Alex looked at Lennox. She did make a good point.
But could she really say goodbye to Dakota the second time?
Mateo’s gaze hung hopefully at Alex. Lennox had a stiff expression but underneath she was pleading at her too.
“I guess...” Alex murmered.
“So you’ll sign the papers?” Mateo asked. They were still waiting in the corner of the room.
“I need some time.” Alex objected.
“Alex...” Mateo gupled.
“I’ll sign them... Just... Give me some time?” She asked, her own eyes filling with tears.
“You don’t have much time.” Lennox argued, her grip on Alex’s bed tightning.
“Just until tomorrow. I’ll sign them tomorrow. First thing in the morning. Promise.” Alex decided.
Mateo and Lennow shared a concered look.
“If you promise...” Mateo shrugged.
The air still felt heavy, but it was starting to clear.
“So, did you watch any good show lately?” Alex asked, changing the subject.
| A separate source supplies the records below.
Definition getAllTasksAndFolders (userId : ObjectId) : Db -> Response * Db :=
  tryCatch
    (tasks <- Task.find None userId ;;
     folders <- Folder.find userId ;;
     respond 200 (JTasksFolders tasks folders))
    (serverError "Server error while fetching tasks and folders.").

Definition getTasksByFolder (userId : ObjectId) (folderId : string) : Db -> Response * Db :=
  tryCatch
    (tasks <- Task.find (Some (Some folderId)) userId ;;
     respond 200 (JTasks tasks))
    (serverError "Server error while fetching tasks by folder.").

Definition getAllTasksWithoutFolder (userId : ObjectId) : Db -> Response * Db :=
  tryCatch
    (tasks <- Task.find (Some None) userId ;;
     respond 200 (JTasks tasks))
    (serverError "Server error while fetching tasks without folder.").

Definition getTaskById (userId : ObjectId) (taskId : string) : Db -> Response * Db :=
  tryCatch
    (item <- Task.findOne taskId userId ;;
     match item with
     | Some t => respond 200 (JTask t)
     | None =>
         item <- Folder.findOne taskId userId ;;
         match item with
         | Some f => respond 200 (JFolder f)
         | None => respond 404 (JError "Task or folder not found.")
         end
     end)
    (serverError "Server error while fetching task/folder.").

Definition updateTaskStatus (userId : ObjectId) (taskId : string)
    (title status : option string) : Db -> Response * Db :=
  tryCatch
    (when (match status with
           | Some s => negb (includes allowedStatus s)
           | None => false
           end)
       (respond 400 (JError "Invalid status.")) ;;;
     let updateData := mkTaskUpdate title None status None None in
     when (negb (bool_decide (is_Some title)) && negb (bool_decide (is_Some status)))
       (respond 400 (JError "Provide at least title or status to update.")) ;;;
     updatedItem <- Task.findOneAndUpdate taskId None userId updateData true ;;
     match updatedItem with
     | Some t => respond 200 (JMessageTask "Task or folder updated." t)
     | None =>
         let folderUpdate := if truthy title then title else None in
         updatedItem <- Folder.findOneAndUpdate taskId userId folderUpdate ;;
         match updatedItem with
         | Some f => respond 200 (JMessageFolder "Task or folder updated." f)
         | None => respond 404 (JError "Task or folder not found.")
         end
     end)
    (serverError "Server error while updating task or folder.").

Definition deleteTaskOrFolder (userId : ObjectId) (type id : option string)
    : Db -> Response * Db :=
  let shifted := negb (truthy id) && truthy type && isValidObjectId (default "" type) in
  let id' := if shifted then type else id in
  let type' := if shifted then None else type in
  tryCatch
    (when (negb (truthy id'))
       (respond 400 (JError "Missing id parameter.")) ;;;
     let id := default "" id' in
     if strictEq type' "task" then
       deletedTask <- Task.findOneAndDelete id None userId ;;
       match deletedTask with
       | None => respond 404 (JError "Task not found.")
       | Some _ => respond 200 (JMessage "Task deleted successfully.")
       end
     else if strictEq type' "folder" then
       Task.deleteMany id userId ;;;
       deletedFolder <- Folder.findOneAndDelete id userId ;;
       match deletedFolder with
       | None => respond 404 (JError "Folder not found.")
       | Some _ => respond 200 (JMessage "Folder and its tasks deleted successfully.")
       end
     else
       deletedTask <- Task.findOneAndDelete id None userId ;;
       match deletedTask with
       | Some _ => respond 200 (JMessage "Task deleted successfully.")
       | None =>
           deletedFolder <- Folder.findOneAndDelete id userId ;;
           match deletedFolder with
           | Some _ =>
               Task.deleteMany id userId ;;;
               respond 200 (JMessage "Folder and its tasks deleted successfully.")
           | None => respond 404 (JError "Task or folder not found.")
           end
       end)
    (serverError "Server error while deleting.").

End taskController.

(** ** [src/controllers/folderController.js] *)

Module folderController.

(** [sanitize] on a path parameter, which is always a string. *)
Definition sanitize (val : string) : string := trim val.

Definition isValidId (id : string) : bool := isValidObjectId (sanitize id).

(** [catch (err) { res.status(c).json({ error: err.message }) }] *)
Definition errorMessage (c : nat) (err : MongooseError) : Response :=
  mkResponse c (JError (message err)).

Definition getFolderById (userId : ObjectId) (id : string) : Db -> Response * Db :=
  let id := sanitize id in
  tryCatch
    (when (negb (isValidId id)) (respond 400 (JError "Invalid folder id")) ;;;
     folder <- Folder.findOnePopulated id userId ;;
     match folder with
     | None => respond 404 (JError "Folder not found")
     | Some j => respond 200 j
     end)
    (errorMessage 500).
After a few seconds of delibarating, they finally fell into place and started chatting again.
Lennox and Mateo stayed even later than visiting hours allowed, but eventually, a nurse came to shoo them off.
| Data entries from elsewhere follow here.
(** C1.  On a well-formed tree whose files all report a modification time,
    with the index in range at both scans and a destination that is not
    empty, [download_new_files] returns, for the files [list_images]
    discovered and in the order it discovered them, the local path
    destination/<base name> of exactly those whose reported time is at
    least [now - days * 86400]. *)
Theorem sync_recent_exact `{Externals}
    (camera_info : CameraInfo) (days : Z) (destination : string) (s : State) :
  well_formed device_root = true →
  (∀ dirs name info, file_at device_root dirs name info →
                     is_Some (reported_mtime info)) →
  stale camera_info (detect_calls s) = false →
  stale camera_info (S (detect_calls s)) = false →
  destination ≠ "" →
  ∃ discovered,
    run (list_images camera_info) s = inr discovered ∧
    run (download_new_files camera_info days destination) s =
    inr (map (fun item => with_sep destination +:+ posixpath.basename (fst item))
             (List.filter (fun item => recent (cutoff_of days) (snd item))
                          discovered)).
Proof.
  intros Hwf Hrep H1 H2 Hdest. exists (discovered_of device_root).
  rewrite list_images_run, H1, download_new_files_run by done.
  rewrite collect_listing by done. split; [done|]. f_equal.
  rewrite new_among_filter by done.
  rewrite (filter_ext_in (fun item => is_new (cutoff_of days) (snd item))
                         (fun item => recent (cutoff_of days) (snd item))).
  - apply map_ext_in. intros item [Hin _]%filter_In.
    destruct (discovered_inv _ _ Hwf Hin) as (dirs & name & _ & -> & _ & Hn).
    rewrite basename_full_path by done. by apply join_valid.
  - intros item Hin.
    destruct (discovered_inv _ _ Hwf Hin) as (dirs & name & Hat & _).
    apply is_new_recent. by eapply Hrep.
Qed.

Lemma sample_files_report dirs name info :
  file_at sample_root dirs name info → is_Some (reported_mtime info).
Proof.
  intros Hat%listing_file_at. simpl in Hat.
  destruct Hat as [E | [E | [E | []]]]; injection E as _ _ <-; by eexists.
Qed.

Lemma sync_recent_witness :
  well_formed (@device_root sample_env) = true ∧
  (∀ dirs name info, file_at (@device_root sample_env) dirs name info →
                     is_Some (reported_mtime info)) ∧
  @stale sample_env sample_camera (detect_calls start) = false ∧
  @stale sample_env sample_camera (S (detect_calls start)) = false ∧
  "/tmp/dl" ≠ "" ∧
  ∃ discovered,
    run (list_images sample_camera) start = inr discovered ∧
    run (download_new_files sample_camera 2 "/tmp/dl") start =
    inr (map (fun item => with_sep "/tmp/dl" +:+ posixpath.basename (fst item))
             (List.filter (fun item => recent (cutoff_of 2) (snd item))
                          discovered)).
Proof.
  split; [reflexivity|]. split; [exact sample_files_report|].
  split; [reflexivity|]. split; [reflexivity|]. split; [discriminate|].
  apply (@sync_recent_exact sample_env sample_camera 2 "/tmp/dl" start);
    [reflexivity | exact sample_files_report | reflexivity | reflexivity
    | discriminate].
Defined.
“Alex, just remember. You promised.” Mateo brought the form she had to sign closer to her, placing it over her nightstand.
“Don’t worry.” She nodded, smiling at him.
He gave her hand one last squeeze before waving her goodbye.
After everyone left her room, Dakota came back to sit next to her.
“She’s right you know,” Dakota doesn’t look straight at Alex. He’s gawking across the room.
“So you’re saying I should have the surgery?” Alex asks, her tone serious.
Now she’s taking advice from a dead person. A hallusination, no less.
“Of course I want you to have the surgery.” He finally looks back at her. Alex feels, for a brief moment, as if the real Dakota is sitting next to her. His expression is emotional, and tired, and weak. Like he’s helpless. He can’t help her. And it’s killing him.
“But then I’ll stop seeing you. I won’t be able to tell you all about my life. You won’t be able to watch over me anymore.”
“I’ll alway be watching over you. Don’t you know it already? You’re hurting me, teach.” 
At his mention of her nickname, Alex’s eyes fill with tears.
“Hey, listen to me.” Dakota’s figure moved closer, placing a hand over her shoulder comfortingly. But Alex couldn’t feel his hand on her. Seeing Dakota wasn’t the same as having him here, now it was more clear than ever.
“You won’t be letting go of me for the second time, Alex. I’m already gone. But you don’t have to be...
You should fight. And win this horrible battle. And one day, at the finish line... I’ll be there for you.”
A tear rolled down Alex’s cheek. “Promise?” She asked, voice weak and trembling.
“Promise.”
Without further words she took the pen in her hands, and signed the consent form for the surgery.